> Excerpted data:
(* ===== verification/AccessProofs.v ===== *)
(** The accounting is exact: each table is a grouping of the recorded events. *)
From S2P Require Import Prelude GoStrings GoNet Policy Access.

(** ** Grouped folds *)

Section grouping.
Context {E V : Type} (key : E -> string) (init : E -> V) (f : E -> V -> V).

Definition group_update (m : gmap string V) (e : E) : gmap string V :=
  <[key e := f e (default (init e) (m !! key e))]> m.
Definition group_value (es : list E) : option V :=
  match es with
  | [] => None
  | e :: es => Some (foldl (fun v e => f e v) (f e (init e)) es)
  end.

Lemma group_value_snoc es e :
  group_value (es ++ [e]) = Some (f e (default (init e) (group_value es))).
Proof. destruct es; simpl; [done|]. by rewrite foldl_snoc. Qed.

(** The entry of a key is computed from the events of that key alone, in order. *)
Lemma group_fold es k :
  foldl group_update ∅ es !! k = group_value (filter (fun e => key e = k) es).
Proof.
  induction es as [|e es IH] using rev_ind; [done|].
  rewrite foldl_snoc, filter_app. unfold group_update at 1. simpl.
  rewrite filter_cons. destruct (decide (key e = k)) as [<-|N].
  - rewrite lookup_insert_eq, IH. change (filter _ []) with (@nil E). by rewrite group_value_snoc.
  - rewrite lookup_insert_ne by done. change (filter _ []) with (@nil E). by rewrite app_nil_r.
Qed.

(** A property of the value and the events seen so far, kept by [f]. *)
Lemma group_value_ind (P : list E -> V -> Prop) es v :
  (forall e, P [e] (f e (init e))) -> (forall es e v, P es v -> P (es ++ [e]) (f e v)) ->
  group_value es = Some v -> P es v.
Proof.
  intros P1 PS. revert v. induction es as [|e es IH] using rev_ind; intros v; [done|].
  rewrite group_value_snoc. intros [= <-]. destruct es as [|e0 es]; [apply P1|].
  simpl. apply (PS (e0 :: es)). by apply IH.
Qed.
End grouping.

Section accounting.
Context `{GoLib}.

Definition record_all (evs : list accessEvent) : sandboxAuditState :=
  foldl (fun s e => record_event e s) newSandboxAuditState evs.

Definition host_key (e : accessEvent) : string := (event_host e).1.
Definition count (p : accessEvent -> bool) (evs : list accessEvent) : Z :=
  Z.of_nat (length (filter (fun e => p e = true) evs)).
Definition violations (evs : list accessEvent) : Z :=
  foldr (fun e n => Z.of_nat (length (ev_PolicyViolations e)) + n) 0 evs.

Lemma count_snoc p evs e : count p (evs ++ [e]) = bump (p e) (count p evs).
Proof.
  unfold count, bump. rewrite filter_app, length_app, filter_cons. change (filter _ []) with (@nil accessEvent).
  destruct (p e); simpl; lia.
Qed.
Lemma count_nil p : count p [] = 0.
Proof. done. Qed.
Lemma violations_snoc evs e : violations (evs ++ [e]) = violations evs + Z.of_nat (length (ev_PolicyViolations e)).
Proof. induction evs; simpl; lia. Qed.
Lemma existsb_snoc {A} (p : A -> bool) l x : existsb p (l ++ [x]) = p x || existsb p l.
Proof. rewrite existsb_app. simpl. rewrite orb_false_r. apply orb_comm. Qed.

(** One entry's step, as a function of the event and the old entry. *)
Definition host_step (e : accessEvent) (x : AccessedHostSummary) : AccessedHostSummary := {|
  hs_Host := hs_Host x; hs_TrafficMode := normalizeTrafficMode (ev_TrafficMode e);
  hs_Attempts := hs_Attempts x + 1; hs_LastResult := ev_Result e; hs_LastError := ev_Error e;
  hs_LastSeenAt := ev_Time e; hs_LastPort := (event_host e).2;
  hs_ConnectSeen := is_kind e "connect" || is_kind e "transparent_connect" || hs_ConnectSeen x;
  hs_HTTPSeen := is_kind e "http" || hs_HTTPSeen x; hs_MITMSeen := is_kind e "mitm" || hs_MITMSeen x;
  hs_DNSSeen := is_kind e "dns" || hs_DNSSeen x;
  hs_PolicyViolations := hs_PolicyViolations x + Z.of_nat (length (ev_PolicyViolations e));
  hs_PolicyAllowedCount := bump (ev_PolicyAllowed e) (hs_PolicyAllowedCount x);
  hs_PolicyDeniedCount := bump (negb (ev_PolicyAllowed e)) (hs_PolicyDeniedCount x) |}.
Definition aggregate_step (e : accessEvent) (x : RequestAggregate) : RequestAggregate := {|
  ra_Kind := ra_Kind x; ra_Host := ra_Host x; ra_Port := ra_Port x; ra_Method := ra_Method x; ra_Path := ra_Path x;
  ra_Attempts := ra_Attempts x + 1;
  ra_AllowedCount := bump (ev_Allowed e) (ra_AllowedCount x);
  ra_DeniedCount := bump (negb (ev_Allowed e)) (ra_DeniedCount x);
  ra_PolicyAllowedCount := bump (ev_PolicyAllowed e) (ra_PolicyAllowedCount x);
  ra_PolicyDeniedCount := bump (negb (ev_PolicyAllowed e)) (ra_PolicyDeniedCount x);
  ra_LastSeenAt := ev_Time e; ra_LastStatusCode := ev_StatusCode e; ra_LastError := ev_Error e |}.

Lemma recordHostSummaryAggregate_group e m :
  recordHostSummaryAggregate e m = group_update host_key (fun e => new_host_summary (host_key e)) host_step m e.
Proof. unfold recordHostSummaryAggregate, group_update, host_key, host_step. by destruct (event_host e). Qed.
Lemma recordRequestAggregate_group e m :
  recordRequestAggregate e m =
  group_update event_key (fun e => new_aggregate e (event_host e).1 (event_host e).2) aggregate_step m e.
Proof. unfold recordRequestAggregate, group_update, event_key, aggregate_step. by destruct (event_host e). Qed.

Lemma record_all_hosts evs :
  as_hosts (record_all evs) = foldl (group_update host_key (fun e => new_host_summary (host_key e)) host_step) ∅ evs.
Proof.
  unfold record_all. induction evs as [|e evs IH] using rev_ind; [done|].
  rewrite !foldl_snoc. cbn [record_event as_hosts]. by rewrite IH, recordHostSummaryAggregate_group.
Qed.
Lemma record_all_requests evs :
  as_requests (record_all evs) =
  foldl (group_update event_key (fun e => new_aggregate e (event_host e).1 (event_host e).2) aggregate_step) ∅ evs.
Proof.
  unfold record_all. induction evs as [|e evs IH] using rev_ind; [done|].
  rewrite !foldl_snoc. cbn [record_event as_requests]. by rewrite IH, recordRequestAggregate_group.
Qed.

Lemma zlength_snoc {A} (l : list A) x : Z.of_nat (length (l ++ [x])) = Z.of_nat (length l) + 1.
Proof. rewrite length_app. simpl. lia. Qed.

(** What an entry says about the events it was made from. *)
Definition host_counts (evs : list accessEvent) (x : AccessedHostSummary) : Prop :=
  hs_Attempts x = Z.of_nat (length evs) /\
  hs_PolicyAllowedCount x = count ev_PolicyAllowed evs /\
  hs_PolicyDeniedCount x = count (fun e => negb (ev_PolicyAllowed e)) evs /\
  hs_PolicyViolations x = violations evs /\
  hs_DNSSeen x = existsb (fun e => is_kind e "dns") evs /\
  hs_HTTPSeen x = existsb (fun e => is_kind e "http") evs /\
  hs_MITMSeen x = existsb (fun e => is_kind e "mitm") evs /\
  hs_ConnectSeen x = existsb (fun e => is_kind e "connect" || is_kind e "transparent_connect") evs.
Definition request_counts (evs : list accessEvent) (x : RequestAggregate) : Prop :=
  ra_Attempts x = Z.of_nat (length evs) /\
  ra_AllowedCount x = count ev_Allowed evs /\ ra_DeniedCount x = count (fun e => negb (ev_Allowed e)) evs /\
  ra_PolicyAllowedCount x = count ev_PolicyAllowed evs /\
  ra_PolicyDeniedCount x = count (fun e => negb (ev_PolicyAllowed e)) evs.

Lemma count_one p e : count p [e] = bump (p e) 0.
Proof. apply (count_snoc p [] e). Qed.

Lemma host_entry_counts evs x :
  group_value (fun e => new_host_summary (host_key e)) host_step evs = Some x -> host_counts evs x.
Proof.
  apply group_value_ind.
  - intros e. unfold host_counts. rewrite !count_one. cbn. by rewrite !orb_false_r, Z.add_0_r.
  - intros es e v (A & B & C & D & E1 & E2 & E3 & E4). unfold host_counts. cbn.
    rewrite !count_snoc, violations_snoc, !existsb_snoc, zlength_snoc. by rewrite A, B, C, D, E1, E2, E3, E4.
Qed.

Lemma request_entry_counts evs x :
  group_value (fun e => new_aggregate e (event_host e).1 (event_host e).2) aggregate_step evs = Some x ->
  request_counts evs x.
Proof.
  apply group_value_ind.
  - intros e. unfold request_counts. by rewrite !count_one.
  - intros es e v (A & B & C & D & E1). unfold request_counts. cbn.
    rewrite !count_snoc, zlength_snoc. by rewrite A, B, C, D, E1.
Qed.

(** Both tables, entry by entry. *)
Lemma hosts_exact evs host :
  match as_hosts (record_all evs) !! host with
  | None => filter (fun e => host_key e = host) evs = []
  | Some x => host_counts (filter (fun e => host_key e = host) evs) x
  end.
Proof.
  rewrite record_all_hosts, group_fold. destruct (group_value _ _ _) as [x|] eqn:E.
  - by apply host_entry_counts.
  - by destruct (filter _ _).
Qed.
Lemma requests_exact evs key :
  match as_requests (record_all evs) !! key with
  | None => filter (fun e => event_key e = key) evs = []
  | Some x => request_counts (filter (fun e => event_key e = key) evs) x
  end.
Proof.
  rewrite record_all_requests, group_fold. destruct (group_value _ _ _) as [x|] eqn:E.
  - by apply request_entry_counts.
  - by destruct (filter _ _).
Qed.
End accounting.

(** ** Request keys *)

Definition nul_free (s : string) : Prop := CountByte s (char_of 0) = O.

Lemma app_sep_inj a b r s c :
  CountByte a c = O -> CountByte b c = O -> a +:+ String c r = b +:+ String c s -> a = b /\ r = s.
Proof.
  revert b. induction a as [|x a IH]; intros [|y b]; rewrite ?string_app_nil, ?string_app_cons; cbn [CountByte].
  - by intros _ _ [= ->].
  - intros _ B [= <- _]. by rewrite bool_decide_eq_true_2 in B.
  - intros A _ [= -> _]. by rewrite bool_decide_eq_true_2 in A.
  - intros A B [= -> E]. case_bool_decide; [done|]. destruct (IH b A B E) as [-> ->]. done.
Qed.

Lemma digits_nul_free s : string_all is_digit s = true -> nul_free s.
Proof.
  unfold nul_free. induction s as [|c s IH]; [done|]. cbn [string_all CountByte]. rewrite andb_true_iff.
  intros [D A]. rewrite IH by done. case_bool_decide as E; [|done]. by subst c.
Qed.

Lemma Join5 a b c d e : Join [a; b; c; d; e] (str1 0) =
  a +:+ String (char_of 0) (b +:+ String (char_of 0) (c +:+ String (char_of 0) (d +:+ String (char_of 0) e))).
Proof. unfold str1. cbn [Join]. by rewrite !string_app_cons, !string_app_nil. Qed.

(** Different requests have different keys, as long as the separator does not
    occur in what it separates. *)
Lemma requestAggregateKey_inj k h p m pa k' h' p' m' pa' :
  nul_free k -> nul_free k' -> nul_free h -> nul_free h' -> nul_free m -> nul_free m' ->
  0 <= p <= max_int -> 0 <= p' <= max_int ->
  requestAggregateKey k h p m pa = requestAggregateKey k' h' p' m' pa' ->
  k = k' /\ h = h' /\ p = p' /\ m = m' /\ pa = pa'.
Proof.
  intros K K' Hh Hh' Mm Mm' P P'. unfold requestAggregateKey. rewrite !Join5. intros E.
  apply app_sep_inj in E as [-> E]; [|done..]. apply app_sep_inj in E as [-> E]; [|done..].
  apply app_sep_inj in E as [I E]; [|apply digits_nul_free, Itoa_digits; lia..].
  apply app_sep_inj in E as [-> E]; [|done..]. repeat split; try done.
  apply (f_equal Atoi) in I. rewrite !Atoi_Itoa in I by done. congruence.
Qed.

(** ** Orders of the snapshots *)

Lemma string_le_total a b : string_le a b = true \/ string_le b a = true.
Proof.
  revert b. induction a as [|c a IH]; intros [|d b]; simpl; auto. destruct (IH b) as [E|E]; rewrite E.
  - destruct (Z.lt_trichotomy (byte_of c) (byte_of d)) as [L|[L|L]]; [left|left|right]; to_prop; lia.
  - destruct (Z.lt_trichotomy (byte_of c) (byte_of d)) as [L|[L|L]]; [left|right|right]; to_prop; lia.
Qed.
Lemma string_le_trans a b c : string_le a b = true -> string_le b c = true -> string_le a c = true.
Proof.
  revert b c. induction a as [|x a IH]; intros [|y b] [|z c]; simpl; try done.
  rewrite !orb_true_iff, !andb_true_iff, !Z.ltb_lt, !Z.eqb_eq. intros [?|[? A]] [?|[? B]]; [lia|lia|lia|].
  right. split; [lia|]. by eapply IH.
Qed.
Lemma string_le_antisym a b : string_le a b = true -> string_le b a = true -> a = b.
Proof.
  revert b. induction a as [|x a IH]; intros [|y b]; simpl; try done.
  rewrite !orb_true_iff, !andb_true_iff, !Z.ltb_lt, !Z.eqb_eq. intros [?|[E A]] [?|[? B]]; [lia|lia|lia|].
  apply byte_of_inj in E as ->. f_equal. by apply IH.
Qed.

Section lex_order.
Context {A : Type} `{EqDecision A} (le : A -> A -> bool).
Context (total : forall a b, le a b = true \/ le b a = true)
        (trans : forall a b c, le a b = true -> le b c = true -> le a c = true)
        (antisym : forall a b, le a b = true -> le b a = true -> a = b).

Lemma lex_total a b r r' :
  r = true \/ r' = true -> lex a b (le a b) r = true \/ lex b a (le b a) r' = true.
Proof. intros R. unfold lex. destruct (decide (a = b)), (decide (b = a)); try congruence; auto. Qed.
Lemma lex_trans a b c r1 r2 r3 :
  (r1 = true -> r2 = true -> r3 = true) ->
  lex a b (le a b) r1 = true -> lex b c (le b c) r2 = true -> lex a c (le a c) r3 = true.
Proof.
  intros R. unfold lex. intros A1 A2. repeat case_decide; subst; try done; eauto.
Qed.
Lemma lex_antisym a b r r' : lex a b (le a b) r = true -> lex b a (le b a) r' = true -> a = b /\ r = true /\ r' = true.
Proof.
  unfold lex. destruct (decide (a = b)) as [->|N]; [by rewrite decide_True|].
  rewrite decide_False by done. intros A1 A2. destruct N. by apply antisym.
Qed.
End lex_order.

Lemma zle_total a b : (a <=? b) = true \/ (b <=? a) = true.
Proof. lia. Qed.
Lemma zle_trans a b c : (a <=? b) = true -> (b <=? c) = true -> (a <=? c) = true.
Proof. lia. Qed.
Lemma zle_antisym a b : (a <=? b) = true -> (b <=? a) = true -> a = b.
Proof. lia. Qed.

#[global] Instance host_summary_le_total : Total host_summary_le.
Proof. intros l r. apply string_le_total. Qed.
#[global] Instance host_summary_le_trans : Transitive host_summary_le.
Proof. intros a b c. apply string_le_trans. Qed.
#[global] Instance aggregate_le_total : Total aggregate_le.
Proof.
  intros l r. unfold aggregate_le. repeat (apply lex_total; [apply string_le_total || apply zle_total|]).
  apply string_le_total.
Qed.
#[global] Instance aggregate_le_trans : Transitive aggregate_le.
Proof.
  intros a b c A B. unfold aggregate_le in *.
  eapply (lex_trans string_le string_le_trans string_le_antisym); [|exact A|exact B]. clear A B. intros A B.
  eapply (lex_trans string_le string_le_trans string_le_antisym); [|exact A|exact B]. clear A B. intros A B.
  eapply (lex_trans Z.leb zle_trans zle_antisym); [|exact A|exact B]. clear A B. intros A B.
  eapply (lex_trans string_le string_le_trans string_le_antisym); [|exact A|exact B]. clear A B. intros A B.
  by eapply string_le_trans.
Qed.
Lemma aggregate_le_antisym a b : aggregate_le a b -> aggregate_le b a ->
  ra_Kind a = ra_Kind b /\ ra_Host a = ra_Host b /\ ra_Port a = ra_Port b /\
  ra_Method a = ra_Method b /\ ra_Path a = ra_Path b.
Proof.
  unfold aggregate_le. intros A B.
  destruct (lex_antisym string_le string_le_antisym _ _ _ _ A B) as (E1 & A1 & B1).
  destruct (lex_antisym string_le string_le_antisym _ _ _ _ A1 B1) as (E2 & A2 & B2).
  destruct (lex_antisym Z.leb zle_antisym _ _ _ _ A2 B2) as (E3 & A3 & B3).
  destruct (lex_antisym string_le string_le_antisym _ _ _ _ A3 B3) as (E4 & A4 & B4).
  repeat split; try done. by apply string_le_antisym.
Qed.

> Exercise: Could you return all lines from the records that include the word "Context"?

> Result for this task:
Context {E V : Type} (key : E -> string) (init : E -> V) (f : E -> V -> V).
Context `{GoLib}.
Context {A : Type} `{EqDecision A} (le : A -> A -> bool).
Context (total : forall a b, le a b = true \/ le b a = true)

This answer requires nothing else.